== Work required ==
Find the lines below that contain the word "reflexivity" and count them. Only the number should be given.

== Records provided ==
(** * smallz4: LZ4 frame encoder with optimal parsing, and its decoder

    A shallow embedding of [smallz4.hpp] (struct [smallz4]: [dump],
    [getHash32], [findLongestMatch], [estimateCosts], [selectBestMatches],
    [compress]) and of [unlz4] from [smallz4.cpp], with the properties the
    specification states about them.

    Conventions.
    - A byte is a [Byte.byte]; [b2z] and [z2b] convert from and to the
      numeric value ([z2b] truncates like a cast to [unsigned char]).
    - Fixed-width integers are [Z] with the wrap-around written out
      ([u32], [u16]).
    - A pointer into the input is an index into the list that holds the
      buffer.  Dereferencing outside of the buffer is undefined behaviour
      in the source and is the outcome [Undefined] here. *)

From Stdlib Require Import ZArith List Lia Bool.
From Stdlib.Strings Require Import Byte.
From Stdlib.Strings Require String.
Import ListNotations.
Local Open Scope Z_scope.

(** ** Bytes and machine integers *)

Definition b2z (c : byte) : Z := Z.of_N (Byte.to_N c).

Definition z2b (z : Z) : byte :=
  match Byte.of_N (Z.to_N (z mod 256)) with
  | Some c => c
  | None => x00
  end.

Definition u16 (z : Z) : Z := z mod 65536.
Definition u32 (z : Z) : Z := z mod 4294967296.

(** ** Outcomes of a run *)

Inductive error : Type :=
| InvalidSignature      (* "invalid signature" *)
| UnsupportedVersion    (* "only LZ4 file format version 1 supported" *)
| InvalidOffset         (* "invalid offset" *)
| CannotOpenDictionary  (* "cannot open dictionary" *)
| DictionaryUnsupported (* std::runtime_error thrown by compress *).

Inductive result (A : Type) : Type :=
| Ok (a : A)
| Fatal (e : error)     (* unlz4error (exit) or a thrown exception *)
| Undefined             (* access outside of a buffer *)
| OutOfFuel             (* the model's loop bound was too small *).
Arguments Ok {A} a.
Arguments Fatal {A} e.
Arguments Undefined {A}.
Arguments OutOfFuel {A}.

Definition bind {A B} (r : result A) (k : A -> result B) : result B :=
  match r with
  | Ok a => k a
  | Fatal e => Fatal e
  | Undefined => Undefined
  | OutOfFuel => OutOfFuel
  end.

Notation "x <- e ;; k" := (bind e (fun x => k))
  (at level 61, e at next level, right associativity).
Notation "' pat <- e ;; k" := (bind e (fun x => match x with pat => k end))
  (at level 61, pat pattern, e at next level, right associativity).

(** ** The output sink: a growable buffer and a write cursor *)

Record sink : Type := { buf : list byte; ix : nat }.

Definition resize (b : list byte) (n : nat) : list byte :=
  firstn n b ++ repeat x00 (n - length b).

(** [memcpy(b.data() + ix, src, n)] for a destination that is large enough. *)
Definition overwrite (b : list byte) (i : nat) (src : list byte) : list byte :=
  firstn i b ++ src ++ skipn (i + length src) b.

(** [dump(std::span, b, ix)] *)
Definition dump (str : list byte) (s : sink) : sink :=
  let n := length str in
  let b := if (length (buf s) <? ix s + n)%nat
           then resize (buf s) (Nat.max (length (buf s) * 2) (ix s + n))
           else buf s in
  {| buf := overwrite b (ix s) str; ix := (ix s + n)%nat |}.

(** [dump(unsigned char, b, ix)] *)
Definition dump1 (c : byte) (s : sink) : sink :=
  let b := if (ix s =? length (buf s))%nat
           then resize (buf s)
                  (if (length (buf s) =? 0)%nat then 128 else length (buf s) * 2)
           else buf s in
  {| buf := overwrite b (ix s) [c]; ix := S (ix s) |}.

(** [dump_type(uint32_t, b, ix)]: the four bytes of the value, little endian. *)
Definition le32 (v : Z) : list byte :=
  [z2b v; z2b (Z.shiftr v 8); z2b (Z.shiftr v 16); z2b (Z.shiftr v 24)].

Definition dump_type (v : Z) (s : sink) : sink := dump (le32 v) s.

(** What a caller sees after [b.resize(ix)]. *)
Definition written (s : sink) : list byte := firstn (ix s) (buf s).

Definition sink0 : sink := {| buf := []; ix := 0 |}.

(** ** The decoder [unlz4] *)

Module Unlz4.

Definition HISTORY_SIZE : Z := 65536.

Record state : Type :=
  { it : nat;               (* read cursor, index into the input buffer *)
    history : list byte;    (* unsigned char history[HISTORY_SIZE] *)
    pos : Z;                (* next free position in history *)
    out : sink }.

Definition with_it (s : state) (i : nat) : state :=
  {| it := i; history := history s; pos := pos s; out := out s |}.

Section Decoder.

(** The buffer the input pointer points into. *)
Variable mem : list byte.

(** [c = *it; ++it] *)
Definition next (s : state) : result (Z * state) :=
  match nth_error mem (it s) with
  | Some c => Ok (b2z c, with_it s (S (it s)))
  | None => Undefined
  end.

Fixpoint list_set (l : list byte) (i : nat) (c : byte) : list byte :=
  match l, i with
  | [], _ => []
  | _ :: t, O => c :: t
  | h :: t, S j => h :: list_set t j c
  end.

(** [history[pos++] = c] *)
Definition push (c : Z) (s : state) : result state :=
  if (0 <=? pos s) && (pos s <? HISTORY_SIZE) then
    Ok {| it := it s;
          history := list_set (history s) (Z.to_nat (pos s)) (z2b c);
          pos := u32 (pos s + 1);
          out := out s |}
  else Undefined.

(** [if (pos == HISTORY_SIZE) { dump({history, HISTORY_SIZE}, b, ix); pos = 0; }] *)
Definition flush_if_full (s : state) : state :=
  if pos s =? HISTORY_SIZE then
    {| it := it s; history := history s; pos := 0;
       out := dump (firstn (Z.to_nat HISTORY_SIZE) (history s)) (out s) |}
  else s.

(** [do { current = *it; ++it; n += current; blockOffset++; } while (current == 255)] *)
Fixpoint read_length (fuel : nat) (n blockOffset : Z) (s : state)
  : result (Z * Z * state) :=
  match fuel with
  | O => OutOfFuel
  | S fuel' =>
      '(current, s1) <- next s ;;
      let n1 := u32 (n + current) in
      let bo1 := u32 (blockOffset + 1) in
      if current =? 255 then read_length fuel' n1 bo1 s1
      else Ok (n1, bo1, s1)
  end.

(** fast loop: [while (numLiterals-- > 0) { history[pos++] = *it; ++it; }] *)
Fixpoint copy_literals_fast (n : nat) (s : state) : result state :=
  match n with
  | O => Ok s
  | S n' =>
      '(c, s1) <- next s ;;
      s2 <- push c s1 ;;
      copy_literals_fast n' s2
  end.

(** slow loop: the same with the flush of a full history *)
Fixpoint copy_literals_slow (n : nat) (s : state) : result state :=
  match n with
  | O => Ok s
  | S n' =>
      '(c, s1) <- next s ;;
      s2 <- push c s1 ;;
      copy_literals_slow n' (flush_if_full s2)
  end.

Definition hist (s : state) (i : Z) : result Z :=
  if (0 <=? i) then
    match nth_error (history s) (Z.to_nat i) with
    | Some c => Ok (b2z c)
    | None => Undefined
    end
  else Undefined.

(** [memcpy(history + pos, history + referencePos, matchLength); pos += matchLength] *)
Definition memcpy_match (referencePos matchLength : Z) (s : state) : result state :=
  if (0 <=? referencePos) && (referencePos + matchLength <=? HISTORY_SIZE)
     && (0 <=? pos s) && (pos s + matchLength <=? HISTORY_SIZE) then
    let src := firstn (Z.to_nat matchLength)
                 (skipn (Z.to_nat referencePos) (history s)) in
    Ok {| it := it s;
          history := overwrite (history s) (Z.to_nat (pos s)) src;
          pos := u32 (pos s + matchLength);
          out := out s |}
  else Undefined.

(** [while (matchLength-- > 0) history[pos++] = history[referencePos++];] *)
Fixpoint copy_match_overlap (n : nat) (referencePos : Z) (s : state) : result state :=
  match n with
  | O => Ok s
  | S n' =>
      c <- hist s referencePos ;;
      s1 <- push c s ;;
      copy_match_overlap n' (u32 (referencePos + 1)) s1
  end.

(** the loop for a copy that wraps around at the end of [history] *)
Fixpoint copy_match_wrap (n : nat) (referencePos : Z) (s : state) : result state :=
  match n with
  | O => Ok s
  | S n' =>
      c <- hist s referencePos ;;
      s1 <- push c s ;;
      copy_match_wrap n' (u32 (referencePos + 1) mod HISTORY_SIZE) (flush_if_full s1)
  end.

(** the first half of the body of [while (blockOffset < blockSize)]: the
    token and the literals *)
Definition literal_run (blockOffset : Z) (s : state) : result (Z * Z * state) :=
  '(token, s) <- next s ;;
  let blockOffset := u32 (blockOffset + 1) in
  let numLiterals := Z.shiftr token 4 in
  '(numLiterals, blockOffset, s) <-
     (if numLiterals =? 15
      then read_length (S (length mem)) numLiterals blockOffset s
      else Ok (numLiterals, blockOffset, s)) ;;
  let blockOffset := u32 (blockOffset + numLiterals) in
  s <- (if u32 (pos s + numLiterals) <? HISTORY_SIZE
        then copy_literals_fast (Z.to_nat numLiterals) s
        else copy_literals_slow (Z.to_nat numLiterals) s) ;;
  Ok (token, blockOffset, s).
(** One tab of the class in the navbar, and next to it an element the
    class never stored (a drop moves whatever element the drag payload
    names). *)
Definition strayTab : state :=
  with_navbarDiv (addTab (page0 None) (titled "A"))
    (Some [createTab "A" "lt-tab-a" true true;
           createTab "B" "lt-tab-b" true true]).

(** The entries of [m] named by [ids], in the order of [ids]. *)
Definition kept (m : JsMap.t) (ids : list string) : JsMap.t :=
  flat_map
    (fun id =>
       match JsMap.get m id with
       | Some c => [(id, c)]
       | None => []
       end)
    ids.

(** One tab, titled as in the dedup example. *)
Definition oneTab : state := addTab (page0 None) (titled "Tab 1").

(** [tabsABC] after drops that left [C], a foreign element and [A] in the
    navbar. *)
Definition shuffled : state :=
  with_navbarDiv tabsABC
    (Some [createTab "C" "lt-tab-c" true true;
           createTab "X" "lt-tab-x" true true;
           createTab "A" "lt-tab-a" true true]).

(** One call of a method of the class.  [addContent] callbacks are taken
    to leave the map alone. *)
Inductive step : state -> state -> Prop :=
| step_addTab st p : callback_keeps_store p -> step st (addTab st p)
| step_removeTab st id : step st (removeTab st id)
| step_removeAllTabs st : step st (removeAllTabs st)
| step_switchTab st id : step st (switchTab st id)
| step_nextTab st : step st (nextTab st)
| step_previousTab st : step st (previousTab st)
| step_setMaxTabs st n : step st (setMaxTabs st n)
| step_reorderingMap st : step st (reorderingMap st).

(** The alphabet of a sanitized id: [0-9] and [a-z]. *)
Definition is_lower_or_digit (c : ascii) : bool :=
  (Js.in_range 48 57 c || Js.in_range 97 122 c)%bool.

(** A title without a single letter or digit. *)
Definition no_alnum (t : string) : bool :=
  forallb (fun c => negb (Js.is_alnum c)) (list_ascii_of_string t).

(** An entry as [addTab] writes it: both ids come from one title. *)
Definition entry_shaped (e : string * string) : Prop :=
  exists t, fst e = tabId_of t /\ snd e = contentId_of t.

(** Tab ids and content ids in one-to-one correspondence. *)
Definition bijective_store (m : JsMap.t) : Prop :=
  NoDup (JsMap.keys m) /\ NoDup (map snd m) /\ Forall entry_shaped m.

(** Any number of calls, one after the other. *)
Inductive runs (R : state -> state -> Prop) : state -> state -> Prop :=
| runs_refl st : runs R st st
| runs_next st1 st2 st3 : runs R st1 st2 -> R st2 st3 -> runs R st1 st3.

(** ** The page as a mirror of the store *)



(** Each tab button carries the class 'active' as [f] says of its id. *)
Definition tabs_show (f : string -> bool) (tabs : list element) : Prop :=
  Forall (fun el => el_active el = f (el_id el)) tabs.




(** The host's [addContent] fills the panel, which the state kept here
    does not record, and does nothing else. *)
Definition callback_idle (p : params) : Prop :=
  match addContent p with
  | Some callback => forall idContent s, callback idContent s = s
  | None => True
  end.




(** ** Basic facts about the map and the page *)

Section StringFacts.

Lemma truthy_true (s : string) : Js.truthy s = true <-> s <> "".
Proof.
  unfold Js.truthy. rewrite negb_true_iff. apply String.eqb_neq.
Qed.

Lemma indexOf_app_fresh (pre post : list string) (x : string) :
  ~ In x pre ->
  Js.indexOf (pre ++ x :: post) x = Z.of_nat (List.length pre).
Proof.
  induction pre as [|y pre IH]; intros Hfresh.
  - simpl. now rewrite String.eqb_refl.
  - cbn [app Js.indexOf List.length].
    destruct (String.eqb y x) eqn:E.
    + apply String.eqb_eq in E. subst. exfalso. apply Hfresh. now left.
    + rewrite IH by (intros Hin; apply Hfresh; now right).
      destruct (Z.ltb_spec (Z.of_nat (List.length pre)) 0); lia.
Qed.

Lemma index_of_nat (arr : list string) (i : nat) :
  Js.index arr (Z.of_nat i) = nth_error arr i.
Proof.
  unfold Js.index.
  destruct (Z.ltb_spec (Z.of_nat i) 0); [lia|].
  now rewrite Nat2Z.id.
Qed.

(** The index [removeTab] computes, when a tab follows the removed one. *)
Lemma focus_target_next (xs ys : list string) (k k' : string) :
  ~ In k xs ->
  Js.index (xs ++ k :: k' :: ys)
    (if Z.ltb (Js.indexOf (xs ++ k :: k' :: ys) k)
          (Z.of_nat (List.length (xs ++ k :: k' :: ys)) - 1)
     then (Js.indexOf (xs ++ k :: k' :: ys) k + 1)%Z
     else (Js.indexOf (xs ++ k :: k' :: ys) k - 1)%Z)
  = Some k'.
Proof.
  intros Hfresh. rewrite (indexOf_app_fresh _ _ _ Hfresh), length_app.
  cbn [List.length].
  destruct (Z.ltb_spec (Z.of_nat (List.length xs))
              (Z.of_nat (List.length xs + S (S (List.length ys))) - 1)); [|lia].
  replace (Z.of_nat (List.length xs) + 1)%Z
    with (Z.of_nat (S (List.length xs))) by lia.
  rewrite index_of_nat, nth_error_app2 by lia.
  replace (S (List.length xs) - List.length xs) with 1 by lia. reflexivity.
Qed.

(** The same index when the removed tab is the last one. *)
Lemma focus_target_previous (xs : list string) (k k' : string) :
  ~ In k (xs ++ [k']) ->
  Js.index ((xs ++ [k']) ++ [k])
    (if Z.ltb (Js.indexOf ((xs ++ [k']) ++ [k]) k)
          (Z.of_nat (List.length ((xs ++ [k']) ++ [k])) - 1)
     then (Js.indexOf ((xs ++ [k']) ++ [k]) k + 1)%Z
     else (Js.indexOf ((xs ++ [k']) ++ [k]) k - 1)%Z)
  = Some k'.
Proof.
  intros Hfresh. rewrite (indexOf_app_fresh _ _ _ Hfresh), !length_app.
  cbn [List.length].
  destruct (Z.ltb_spec (Z.of_nat (List.length xs + 1))
              (Z.of_nat (List.length xs + 1 + 1) - 1)); [lia|].
  replace (Z.of_nat (List.length xs + 1) - 1)%Z
    with (Z.of_nat (List.length xs)) by lia.
  rewrite index_of_nat, <- app_assoc, nth_error_app2 by lia.
  now rewrite Nat.sub_diag.
Qed.

End StringFacts.

Section MapFacts.

Implicit Types (m : JsMap.t) (k v : string).

Lemma has_In m k : JsMap.has m k = true <-> In k (JsMap.keys m).
Proof.
  unfold JsMap.has, JsMap.keys. rewrite existsb_exists, in_map_iff.
  split; intros [e [H1 H2]]; exists e.
  - apply String.eqb_eq in H2. auto.
  - split; [assumption|]. now apply String.eqb_eq.
Qed.

Lemma has_false m k : JsMap.has m k = false <-> ~ In k (JsMap.keys m).
Proof.
  rewrite <- has_In. destruct (JsMap.has m k); split; intros; congruence.
Qed.

Lemma get_None m k : JsMap.get m k = None <-> JsMap.has m k = false.
Proof.
  induction m as [|[k' v'] m IH]; simpl.
  - tauto.
  - destruct (String.eqb k' k); simpl; [split; discriminate | exact IH].
Qed.

Lemma keys_delete m k :
  JsMap.keys (JsMap.delete m k) =
  filter (fun x => negb (String.eqb x k)) (JsMap.keys m).
Proof.
  induction m as [|[k' v'] m IH]; simpl; [reflexivity|].
  destruct (String.eqb k' k); simpl; now rewrite IH.
Qed.

Lemma has_delete_same m k : JsMap.has (JsMap.delete m k) k = false.
Proof.
  apply has_false. rewrite keys_delete, filter_In.
  intros [_ H]. now rewrite String.eqb_refl in H.
Qed.

Lemma delete_fresh m k : ~ In k (JsMap.keys m) -> JsMap.delete m k = m.
Proof.
  induction m as [|[k' v'] m IH]; simpl; intros H; [reflexivity|].
  destruct (String.eqb k' k) eqn:E.
  - apply String.eqb_eq in E. tauto.
  - simpl. f_equal. apply IH. tauto.
Qed.

Lemma delete_middle (pre post : JsMap.t) k v :
  ~ In k (JsMap.keys pre) -> ~ In k (JsMap.keys post) ->
  JsMap.delete (pre ++ (k, v) :: post) k = pre ++ post.
Proof.
  intros Hpre Hpost. unfold JsMap.delete.
  rewrite filter_app. cbn [filter fst]. rewrite String.eqb_refl. cbn [negb].
  fold (JsMap.delete pre k). fold (JsMap.delete post k).
  now rewrite !delete_fresh.
Qed.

== Response to this task ==
3